I rarely write website articles on prenatal issues, but I thought that the fish debate was one that would be interesting, not just to my patients who are considering getting or are already pregnant, but also to their mothers, mother-in-laws and the rest of the family and friends who eagerly offer advice as soon as they see them picking up a fork. A recent article in the American Journal of Obstetrics and Gynecology reviewed the updated advice by the FDA for pregnant and breast-feeding women.Their underlying message seem to be that, rather than avoiding fish consumption during pregnancy and breast-feeding, women should eat fish with high levels of omega 3 fatty acid (EPA and DHA ) and low levels of mercury. They stated that maternal ingestion of adequate quantities of fish (defined as at least 350 g of oily fish each week) has been associated with better childhood IQ scores, fine motor coordination, communication and social skills, and a reduced incidence of postpartum depression.
The problem is that the FDA did not specify how much omega-3 fatty acid should be ingested each day or state which fish would safely provide that amount; it did however specify which fish to avoid because of high mercury levels. The Environmental Protection Agency has determined that the safe allowable methyl mercury intake during pregnancy is roughly 42 to 64 µg per week. Based on this the FDA advised against eating shark, tilefish, swordfish and king mackerel during pregnancy or while breast-feeding because they have the highest mercury levels (100 – 220 micrograms per 4 ounce serving). The FDA has also recommended limiting consumption of albacore tuna to 6 ounces per week, although other kinds of tuna (bluefin, skipjack and yellowfin) and lobster apparently also have fairly high levels of mercury.

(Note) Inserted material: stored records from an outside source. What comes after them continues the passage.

(* ===== verification/HypergraphSpec.v ===== *)
(** * The hypergraph as add and remove sets

    The specification of [Hypergraph]: a finite map from locations to entries, an
    entry being the last added data and, once removed, the size its tombstone
    records.  Removal wins: a removed entry is never visible again.  The size of a
    sub-shard is the sum of its live entries.  This file gives the specification,
    the relation between a state and its map, and the correctness of a batch. *)

From Stdlib Require Import Strings.Byte.
From stdpp Require Import gmap sorting.
From S2P Require Import Prelude Bytes Node Tree TreeCodec VertexCommit Merkle CoinTree ShardPaths Hypergraph.

(** ** Specification *)

Record entry : Type := mkEntry { e_data : bytes; e_stone : option Z }.

(** Entries by adds phase (0 for vertices, 2 for hyperedges) and location. *)
Abbreviation contents := (gmap (nat * Location) entry).
Implicit Types m : contents.

Definition data_of m (a : nat) (l : Location) : bytes := default [] (e_data <$> m !! (a, l)).
Definition stone_of m (a : nat) (l : Location) : option Z := m !! (a, l) ≫= e_stone.

Definition spec_op m (op : Mutation) : contents :=
  let remove := fun a l => <[(a, l) := mkEntry (data_of m a l) (Some (Z.of_nat (length (data_of m a l))))]> m in
  match op with
  | AddVertex l d => <[(0%nat, l) := mkEntry d (stone_of m 0 l)]> m
  | AddHyperedge l d => match stone_of m 2 l with Some _ => m | None => <[(2%nat, l) := mkEntry d None]> m end
  | RemoveVertex l => remove 0%nat l
  | RemoveHyperedge l => remove 2%nat l
  | RecordMutation _ _ => m
  end.

(** What a reader sees. *)
Definition visible m (a : nat) (l : Location) : option bytes :=
  match m !! (a, l) with
  | Some (mkEntry ((_ :: _) as d) None) => Some d
  | _ => None
  end.

(** Sums over a map. *)
Definition total {K A} `{Countable K} (f : K -> A -> Z) (c : gmap K A) : Z := map_fold (fun k x acc => f k x + acc) 0 c.

Lemma total_insert_fresh {K A} `{Countable K} (f : K -> A -> Z) (c : gmap K A) k x :
  c !! k = None -> total f (<[k := x]> c) = f k x + total f c.
Proof. intros Hk. unfold total. rewrite map_fold_insert_L; [done|intros; lia|done]. Qed.

Lemma total_insert {K A} `{Countable K} (f : K -> A -> Z) (c : gmap K A) k x :
  total f (<[k := x]> c) = total f c + f k x - default 0 (f k <$> c !! k).
Proof.
  destruct (c !! k) as [y|] eqn:E; simpl.
  - rewrite <- (insert_delete_id c k y E) at 2. rewrite <- insert_delete_eq.
    rewrite !total_insert_fresh by apply lookup_delete_eq. lia.
  - rewrite total_insert_fresh by done. lia.
Qed.

(** The live size of an entry and the size of the sub-shard [b] under a routing
    of locations to sub-shards. *)
Definition live (e : entry) : Z := Z.of_nat (length (e_data e)) - default 0 (e_stone e).
Definition in_bucket (route : Location -> option bytes) (b : bytes) (l : Location) : bool := bool_decide (route l = Some b).
Definition bucket_size (route : Location -> option bytes) m (b : bytes) : Z :=
  total (fun k e => if in_bucket route b k.2 then live e else 0) m.
Definition bucket_count (route : Location -> option bytes) m (b : bytes) : Z :=
  total (fun k _ => if in_bucket route b k.2 && (k.1 =? 0)%nat then 1 else 0) m.

(** ** Laws of the store and the forest *)

(** The last write of a transaction at a raw key, and at a blob. *)
Fixpoint raw_after (ws : list write) (raw : bytes -> option bytes) : bytes -> option bytes :=
  match ws with
  | [] => raw
  | WSet k v :: rest => raw_after rest (fun x => if bool_decide (x = k) then Some v else raw x)
  | WDelete k :: rest => raw_after rest (fun x => if bool_decide (x = k) then None else raw x)
  | _ :: rest => raw_after rest raw
  end.
Fixpoint blob_after (ws : list write) (blob : nat -> ShardKey -> bytes -> option bytes) : nat -> ShardKey -> bytes -> option bytes :=
  match ws with
  | [] => blob
  | WBlob ph sh id b _ :: rest =>
      blob_after rest (fun ph' sh' id' => if bool_decide ((ph', sh', id') = (ph, sh, id)) then Some b else blob ph' sh' id')
  | _ :: rest => blob_after rest blob
  end.

(** A store keeps blobs and raw keys; reads that succeed return them, and a
    transaction that commits applies all its writes in order. *)
Class LawfulStore `{HypergraphStore} : Type := {
  blob_of : Db -> nat -> ShardKey -> bytes -> option bytes;
  raw_of : Db -> bytes -> option bytes;
  load_blob db ph sh id r : load_vertex_underlying_raw db ph sh id = Ok r -> r = blob_of db ph sh id;
  commit_blobs db ws db' : txn_commit db ws = Ok db' -> forall ph sh id, blob_of db' ph sh id = blob_after ws (blob_of db) ph sh id;
  commit_raw db ws db' : txn_commit db ws = Ok db' -> forall k, raw_of db' k = raw_after ws (raw_of db) k;
}.

(** The tree of an application address and one of the four phases: what the laws
    of the forest are about.  (The key of a tree has one byte for the length of its
    id, so longer ids could share keys.) *)
Definition app_tree (t : tree) : Prop := length t.1 = 32%nat /\ (t.2 < 4)%nat.
(** [leaves_between].  The end of a key's versions puts its newest value on the
    page; [None] when it does not fit. *)
Definition flush (max_leaves max_bytes : nat) (leaves : list (bytes * bytes)) (nbytes : nat) (current : option (bytes * option bytes))
  : option (list (bytes * bytes) * nat) :=
  match current with
  | Some (key, Some value) =>
      if negb (bool_decide (leaves = [])) && ((max_leaves <=? length leaves)%nat || (max_bytes <? nbytes + length value)%nat) then None
      else Some (leaves ++ [(key, value)], nbytes + length value)%nat
  | _ => Some (leaves, nbytes)
  end.
Definition entry_key (khs : nat) (k : bytes) : option bytes := if (length k =? khs + 40)%nat then Some (take 32 (drop khs k)) else None.
Definition entry_version (khs : nat) (k : bytes) : Z := be_Z (take 8 (drop (khs + 32) k)).
Definition live_value (v : bytes) : option bytes := match v with x01 :: rest => Some rest | _ => None end.
Fixpoint leaves_loop (khs : nat) (version : Z) (max_leaves max_bytes : nat) (leaves : list (bytes * bytes)) (nbytes : nat)
    (current : option (bytes * option bytes)) (es : list (bytes * bytes)) : list (bytes * bytes) * bool :=
  match es with
  | [] => match flush max_leaves max_bytes leaves nbytes current with Some (l, _) => (l, false) | None => (leaves, true) end
  | (k, v) :: rest =>
      let next_key := entry_key khs k in
      let changed := match current, next_key with Some (key, _), Some next => negb (bool_decide (next = key)) | _, _ => false end in
      match (if changed then flush max_leaves max_bytes leaves nbytes current else Some (leaves, nbytes)) with
      | None => (leaves, true)
      | Some (leaves, nbytes) =>
          let current := if changed then None else current in
          let current :=
            match next_key with
            | Some key =>
                let slot := default (key, None) current in
                Some (if entry_version khs k <=? version then (slot.1, live_value v) else slot)
            | None => current
            end in
          leaves_loop khs version max_leaves max_bytes leaves nbytes current rest
      end
  end.
Definition leaves_between prefix db (version : Z) (first last : bytes) (after : option bytes) (max_leaves max_bytes : nat)
  : outcome (list (bytes * bytes) * bool) :=
  let at_key := fun (key : bytes) (past_versions : bool) => prefix ++ TAG_VALUE :: key ++ (if past_versions then replicate 9 xff else []) in
  let lo := at_key first false in
  let hi := at_key last true in
  let start := match after with Some after => let a := at_key after true in if blt a lo then lo else a | None => lo end in
  es ← kv_iterator db lo hi;
  Ok (leaves_loop (length prefix + 1) version max_leaves max_bytes [] 0 None
        (List.filter (fun e => blt e.1 hi) (seek start es))).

And we’re kind of screwed when we looked at the difference between farm fish and wild caught fish; the former contain higher levels of PCBs and dioxin, the latter may have high levels of mercury. Fatty sport fish from PCB contaminated lakes such as the Great Lakes may have really high levels. Just to make you more fish conscious, PCB exposure has been associated with lower IQ scores, greater impulsivity and poor concentration and memory in exposed children. And what about good old shrimp? It is the most commonly consumed seafood in the United States and usually contains no mercury so it might be considered ideal. But it fails as a great source of omega 3 fatty acid… a 4 ounce serving contains only 100 µg of DHA and EPA.
So why not just take this important fatty acid as a supplement? Well… the FDA has stated that “the entire package of nutrients that fish provide may be needed to fully benefit fetal and child development” and that women who avoid fish and instead take omega-3 fatty acid supplements may have missed out on many of the benefits for overall health for their children as well as themselves. Randomized trials of antenatal or prenatal omega 3 fatty acid or fish oil supplements have found no sustained improvement in cognitive, language or motor scores in children who are exposed as fetuses and there was no benefit for cardiovascular health or postpartum depression for the mothers. It may be that the DHA and EPA found in dietary supplements don’t have the same metabolic properties as those occurring naturally in fish. Moreover, we don’t really know what the ideal dose of DHA or EPA should be. Last April the FDA published a rule prohibiting manufactures from stating that their products are “high” or “rich” in or an “excellent source” of DHA and or EPA.
Bottom line: Pregnant and nursing women should eat fish because fish contains omega 3 fatty acid essential for fetal brain development and because it does not appear that dietary supplements have the same beneficial effects. The best fish are probably salmon, pollack and squid as well as Atlantic cod. The somewhat good news is that pollack is the main fish used for fast food fish sandwiches…so you can get it at all those places we usually tell you to stay away from… Just decline the fries!)